Exercise requirements — Repeat exactly, and only, the lines of the entries below from the one with "Lat => Some (if" through the one with "Definition LatLonDdToDms (lat_dd", both ends included.

Exercise data Start Marker

(** * cruntils.gis: a shallow embedding of the geodetic helpers

    The Python module [cruntils/gis.py] is embedded function by function.
    Python [float] values are modelled by the exact numbers they stand for:
    rationals ([Q]) for the functions that only use field operations,
    truncation and rounding (so that they run inside Rocq), and real numbers
    ([R]) for the functions that call [math.sin], [math.atan] and friends.
    Rounding errors of binary64 arithmetic are not part of this model, nor
    is its finite range.  Where a property is stated to a tolerance, or for
    arguments of a bounded size or at a distance from a singular point, the
    bound is chosen with the binary64 code in mind, whose rounding the model
    leaves out.
    Python exceptions are modelled by a small error monad. *)

From Stdlib Require Import ZArith QArith Qabs Qround Lia List String Ascii Bool.
From Stdlib Require Lqa.
From Stdlib Require Import Lra.
From Stdlib Require Import Reals Qreals Rtrigo_alt Ratan Rpower R_Ifp.
Import ListNotations.

(** ** The Python run time that the module relies on *)

Module Py.

(** Exceptions that the embedded code can raise. *)
Inductive exn : Type :=
| IndexError
| ValueError
| TypeError
| AttributeError
| ZeroDivisionError
| UnboundLocalError
| OverflowError.

Inductive result (A : Type) : Type :=
| Ok (a : A)
| Raise (e : exn).

Arguments Ok {A} a.
Arguments Raise {A} e.

Definition bind {A B : Type} (c : result A) (k : A -> result B) : result B :=
  match c with
  | Ok a => k a
  | Raise e => Raise e
  end.

(** A value passed where a member of an [Enum] class is expected: Python
    does not stop a caller from passing any other object. *)
Inductive enum_arg (E : Type) : Type :=
| Member (e : E)
| Foreign (repr : string).

Arguments Member {E} e.
Arguments Foreign {E} repr.

(** A local variable that was assigned on some paths only. *)
Definition read_local {A : Type} (v : option A) : result A :=
  match v with
  | Some a => Ok a
  | None => Raise UnboundLocalError
  end.

(** [seq[i]] on a Python list: negative indices count from the end. *)
Definition index {A : Type} (l : list A) (i : Z) : result A :=
  let n := Z.of_nat (List.length l) in
  let j := (if i <? 0 then i + n else i)%Z in
  if ((j <? 0) || (n <=? j))%Z then Raise IndexError
  else match nth_error l (Z.to_nat j) with
       | Some a => Ok a
       | None => Raise IndexError
       end.

(** *** Numbers *)

(** [int(x)] on a float truncates towards zero. *)
Definition int (x : Q) : Z := Z.quot (Qnum x) (Zpos (Qden x)).

(** Round half to even, the tie rule of [round]. *)
Definition round_half_even (x : Q) : Z :=
  let f := Qfloor x in
  match Qcompare (x - inject_Z f) (1 # 2) with
  | Lt => f
  | Gt => (f + 1)%Z
  | Eq => if Z.even f then f else (f + 1)%Z
  end.

(** [round(x, ndigits)]. *)
Definition round (x : Q) (ndigits : nat) : Q :=
  inject_Z (round_half_even (x * inject_Z (10 ^ Z.of_nat ndigits)))
  / inject_Z (10 ^ Z.of_nat ndigits).

(** [x % m] on floats: the result has the sign of [m]. *)
Definition fmod (x m : Q) : Q := x - m * inject_Z (Qfloor (x / m)).

(** *** Strings *)

Definition digit_char (d : Z) : ascii := ascii_of_N (Z.to_N (48 + d)).

(** Decimal digits of a natural number, most significant first. *)
Fixpoint digits_fuel (fuel : nat) (n : Z) (acc : string) : string :=
  match fuel with
  | O => acc
  | S fuel' =>
      let acc' := String (digit_char (n mod 10)) acc in
      if (n <? 10)%Z then acc' else digits_fuel fuel' (n / 10) acc'
  end.

Definition digits (n : Z) : string :=
  digits_fuel (S (Z.to_nat (Z.log2 n))) n EmptyString.

(** [f"{z}"] for an [int]. *)
Definition str_int (z : Z) : string :=
  if (z <? 0)%Z then String "-" (digits (- z)) else digits z.

(** [s.rjust(width, fill)]. *)
Fixpoint replicate (n : nat) (c : ascii) : string :=
  match n with
  | O => EmptyString
  | S n' => String c (replicate n' c)
  end.

Definition rjust (s : string) (width : nat) (fill : ascii) : string :=
  (replicate (width - String.length s) fill ++ s)%string.

(** Dropping the zeros that end a digit string, keeping one digit. *)
Fixpoint strip_zeros (s : string) : string :=
  match s with
  | EmptyString => EmptyString
  | String c s' =>
      match strip_zeros s' with
      | EmptyString => if Ascii.eqb c "0" then EmptyString else String c EmptyString
      | t => String c t
      end
  end.

Definition frac_places : nat := 16.

(** [f"{x}"] for a float whose decimal expansion is short: positional
    notation, at least one digit after the point, no zeros after the last
    significant digit.  This is what [repr] prints for the float nearest to a
    decimal of at most 15 significant digits in the range [1e-4, 1e16) and for
    zero (exponent notation, used outside of that range, is not modelled). *)
Definition str_float (x : Q) : string :=
  let a := Qabs x in
  let ip := Qfloor a in
  let fr := Qfloor ((a - inject_Z ip) * inject_Z (10 ^ Z.of_nat frac_places)) in
  let fs := strip_zeros (rjust (digits fr) frac_places "0") in
  let body := (digits ip ++ "." ++ (if String.eqb fs "" then "0" else fs))%string in
  if Qlt_le_dec x 0 then String "-" body else body.

(** [s.split(sep)] for a one character separator. *)
Fixpoint split (sep : ascii) (s : string) : list string :=
  match s with
  | EmptyString => [EmptyString]
  | String c s' =>
      if Ascii.eqb c sep then EmptyString :: split sep s'
      else match split sep s' with
           | [] => [String c EmptyString]
           | w :: ws => String c w :: ws
           end
  end.

(** Strings made of characters that all pass a test. *)
Fixpoint all_chars (test : ascii -> bool) (s : string) : bool :=
  match s with
  | EmptyString => true
  | String c s' => test c && all_chars test s'
  end.

Definition digit_val (c : ascii) : option Z :=
  let n := Z.of_N (N_of_ascii c) in
  if ((48 <=? n) && (n <=? 57))%Z then Some (n - 48)%Z else None.

Definition is_digit (c : ascii) : bool :=
  match digit_val c with Some _ => true | None => false end.

Definition not_space (c : ascii) : bool := negb (Ascii.eqb c " ").

(** Value of a non-empty digit string read after the digits worth [acc]. *)
Fixpoint read_digits (s : string) (acc : Z) : option Z :=
  match s with
  | EmptyString => Some acc
  | String c s' =>
      match digit_val c with
      | Some d => read_digits s' (10 * acc + d)
      | None => None
      end
  end.

(** Splitting a numeral at its decimal point. *)
Fixpoint cut_point (s : string) : string * option string :=
  match s with
  | EmptyString => (EmptyString, None)
  | String c s' =>
      if Ascii.eqb c "." then (EmptyString, Some s')
      else let (i, f) := cut_point s' in (String c i, f)
  end.

Definition read_unsigned (s : string) : option Q :=
  let (i, f) := cut_point s in
  match i with
  | EmptyString => None
  | _ =>
      match read_digits i 0, f with
      | Some iv, None => Some (inject_Z iv)
      | Some iv, Some fs =>
          match read_digits fs 0 with
          | Some fv =>
              Some (inject_Z iv
                    + inject_Z fv / inject_Z (10 ^ Z.of_nat (String.length fs)))
          | None => None
          end
      | None, _ => None
      end
  end.

(** [float(s)] on positional decimal numerals: an optional sign, digits, and
    an optional point followed by digits.  The other spellings that Python
    reads (exponents, a numeral that starts or ends with the point, [inf],
    [nan], underscores, blanks around the numeral) do not occur in the
    strings that this module builds and are not modelled: on them this
    function raises ValueError.  A property on numerals that come from
    outside takes as a hypothesis that this function reads them. *)
Definition float (s : string) : result Q :=
  let r := match s with
           | String c s' =>
               if Ascii.eqb c "-" then option_map Qopp (read_unsigned s')
               else if Ascii.eqb c "+" then read_unsigned s'
               else read_unsigned s
           | EmptyString => None
           end in
  match r with
  | Some q => Ok q
  | None => Raise ValueError
  end.

End Py.

Import Py.

Notation "x <- c ;; k" := (Py.bind c (fun x => k))
  (at level 61, c at next level, right associativity).

(** ** Enumerations of the module *)

Inductive ELatLon : Type := Lat | Lon.

Inductive ECoordFormat : Type := LatLonRad | LatLonDd | LatLonDms.

Inductive EReferenceEllipsoid : Type := Airy1830 | Wgs84.

(** ** Degrees, minutes, seconds *)

Definition DmsToDd (dms_str : string) : result Q :=
  let parts := Py.split " " dms_str in
  p0 <- Py.index parts 0 ;;
  deg <- Py.float p0 ;;
  p1 <- Py.index parts 1 ;;
  m <- Py.float p1 ;;
  let min := m / 60 in
  p2 <- Py.index parts 2 ;;
  s <- Py.float p2 ;;
  let sec := s / 3600 in
  let dd := deg + min + sec in
  p3 <- Py.index parts 3 ;;
  Ok (if (String.eqb p3 "S" || String.eqb p3 "W")%bool then dd * -1 else dd).

Definition DdToDms (dd : Q) (lat_or_lon : enum_arg ELatLon) : result string :=
  let dd_abs := Qabs dd in
  let deg := Py.int dd_abs in
  let min := Py.int ((dd_abs - inject_Z deg) * 60) in
  let sec := (dd_abs - inject_Z deg - (inject_Z min / 60)) * 3600 in
  let deg_str :=
    match lat_or_lon with
    | Member Lat => Some (Py.rjust (Py.str_int deg) 2 "0")
    | Member Lon => Some (Py.rjust (Py.str_int deg) 3 "0")
    | Foreign _ => None
    end in
  let suffix :=
    match lat_or_lon with
    | Member Lat => Some (if Qlt_le_dec dd 0 then "S" else "N")%string
    | Member Lon => Some (if Qlt_le_dec dd 0 then "W" else "E")%string
    | Foreign _ => None
    end in
  d <- Py.read_local deg_str ;;
  x <- Py.read_local suffix ;;
  Ok (d ++ " " ++ Py.str_int min ++ " " ++ Py.str_float (Py.round sec 4)
        ++ " " ++ x)%string.

Definition LatDdToDms (dd : Q) : result string := DdToDms dd (Member Lat).

Definition LonDdToDms (dd : Q) : result string := DdToDms dd (Member Lon).

Definition LatLonDdToDms (lat_dd lon_dd : Q) : result (string * string) :=
  lat_dms <- DdToDms lat_dd (Member Lat) ;;
  lon_dms <- DdToDms lon_dd (Member Lon) ;;
  Ok (lat_dms, lon_dms).

(** ** EGM96 geoid heights *)

(** Division and remainder of floats raise on a zero divisor. *)
Definition qdiv (x y : Q) : result Q :=
  if Qeq_bool y 0 then Raise ZeroDivisionError else Ok (x / y).

Definition qmod (x m : Q) : result Q :=
  if Qeq_bool m 0 then Raise ZeroDivisionError else Ok (Py.fmod x m).

(** The state of an [Egm] object.  The grid file [EGM96_WW_15M_GH.GRD] is not
    part of the sources: its text is an argument of the constructor. *)
Record Egm : Type := mkEgm {
  Egm96GridHeights : list (list Q);
  StepSize : Q
}.

Definition newline : ascii := ascii_of_nat 10.

(** The values of one line, appended to the row under construction. *)
Fixpoint append_floats (line_parts : list string) (current_row : list Q)
  : result (list Q) :=
  match line_parts with
  | [] => Ok current_row
  | value :: rest =>
      v <- Py.float value ;;
      append_floats rest (current_row ++ [v])
  end.

(** The loop of [LoadData] over the enumerated lines of the file. *)
Fixpoint load_lines (lines : list string) (index : nat)
    (current_row : list Q) (heights : list (list Q)) : result (list (list Q)) :=
  match lines with
  | [] => Ok heights
  | line :: rest =>
      if String.eqb line "" then load_lines rest (S index) current_row heights
      else if Nat.eqb index 0 then load_lines rest (S index) current_row heights
      else
        let line_parts :=
          filter (fun w => negb (String.eqb w "")) (Py.split " " line) in
        row <- append_floats line_parts current_row ;;
        if Nat.eqb (List.length line_parts) 1
        then load_lines rest (S index) [] (heights ++ [row])
        else load_lines rest (S index) row heights
  end.

Definition LoadData (data : string) : result (list (list Q)) :=
  heights <- load_lines (Py.split newline data) 0 [] [] ;;
  Ok (rev heights).

(** [Egm.__init__], given the text of the grid file. *)
Definition Egm_init (data : string) : result Egm :=
  heights <- LoadData data ;;
  Ok (mkEgm heights 0.25).

Definition GetHeight (self : Egm) (lat lon : Q) : result Q :=
  let x := lon in
  let y := lat in
  xr <- qmod x (StepSize self) ;;
  let x1 := x - xr in
  let x2 := x1 + StepSize self in
  yr <- qmod y (StepSize self) ;;
  let y1 := y - yr in
  let y2 := y1 + StepSize self in
  iy1 <- qdiv y1 (StepSize self) ;;
  row <- Py.index (Egm96GridHeights self) (Py.int iy1) ;;
  ix1 <- qdiv x1 (StepSize self) ;;
  q11 <- Py.index row (Py.int ix1) ;;
  iy2 <- qdiv y2 (StepSize self) ;;
  row <- Py.index (Egm96GridHeights self) (Py.int iy2) ;;
  ix1 <- qdiv x1 (StepSize self) ;;
  q12 <- Py.index row (Py.int ix1) ;;
  iy1 <- qdiv y1 (StepSize self) ;;
  row <- Py.index (Egm96GridHeights self) (Py.int iy1) ;;
  ix2 <- qdiv x2 (StepSize self) ;;
  q21 <- Py.index row (Py.int ix2) ;;
  iy2 <- qdiv y2 (StepSize self) ;;
  row <- Py.index (Egm96GridHeights self) (Py.int iy2) ;;
  ix2 <- qdiv x2 (StepSize self) ;;
  q22 <- Py.index row (Py.int ix2) ;;
  wa <- qdiv (x2 - x) (x2 - x1) ;;
  wb <- qdiv (x - x1) (x2 - x1) ;;
  let xy1 := (wa * q11) + (wb * q21) in
  wa <- qdiv (x2 - x) (x2 - x1) ;;
  wb <- qdiv (x - x1) (x2 - x1) ;;
  let xy2 := (wa * q12) + (wb * q22) in
  wc <- qdiv (y2 - y) (y2 - y1) ;;
  wd <- qdiv (y - y1) (y2 - y1) ;;
  let yx := (wc * xy1) + (wd * xy2) in
  Ok (Py.round yx 2).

Exercise data End Marker

Answer to the problem —
    | Member Lat => Some (if Qlt_le_dec dd 0 then "S" else "N")%string
    | Member Lon => Some (if Qlt_le_dec dd 0 then "W" else "E")%string
    | Foreign _ => None
    end in
  d <- Py.read_local deg_str ;;
  x <- Py.read_local suffix ;;
  Ok (d ++ " " ++ Py.str_int min ++ " " ++ Py.str_float (Py.round sec 4)
        ++ " " ++ x)%string.

Definition LatDdToDms (dd : Q) : result string := DdToDms dd (Member Lat).

Definition LonDdToDms (dd : Q) : result string := DdToDms dd (Member Lon).

Definition LatLonDdToDms (lat_dd lon_dd : Q) : result (string * string) :=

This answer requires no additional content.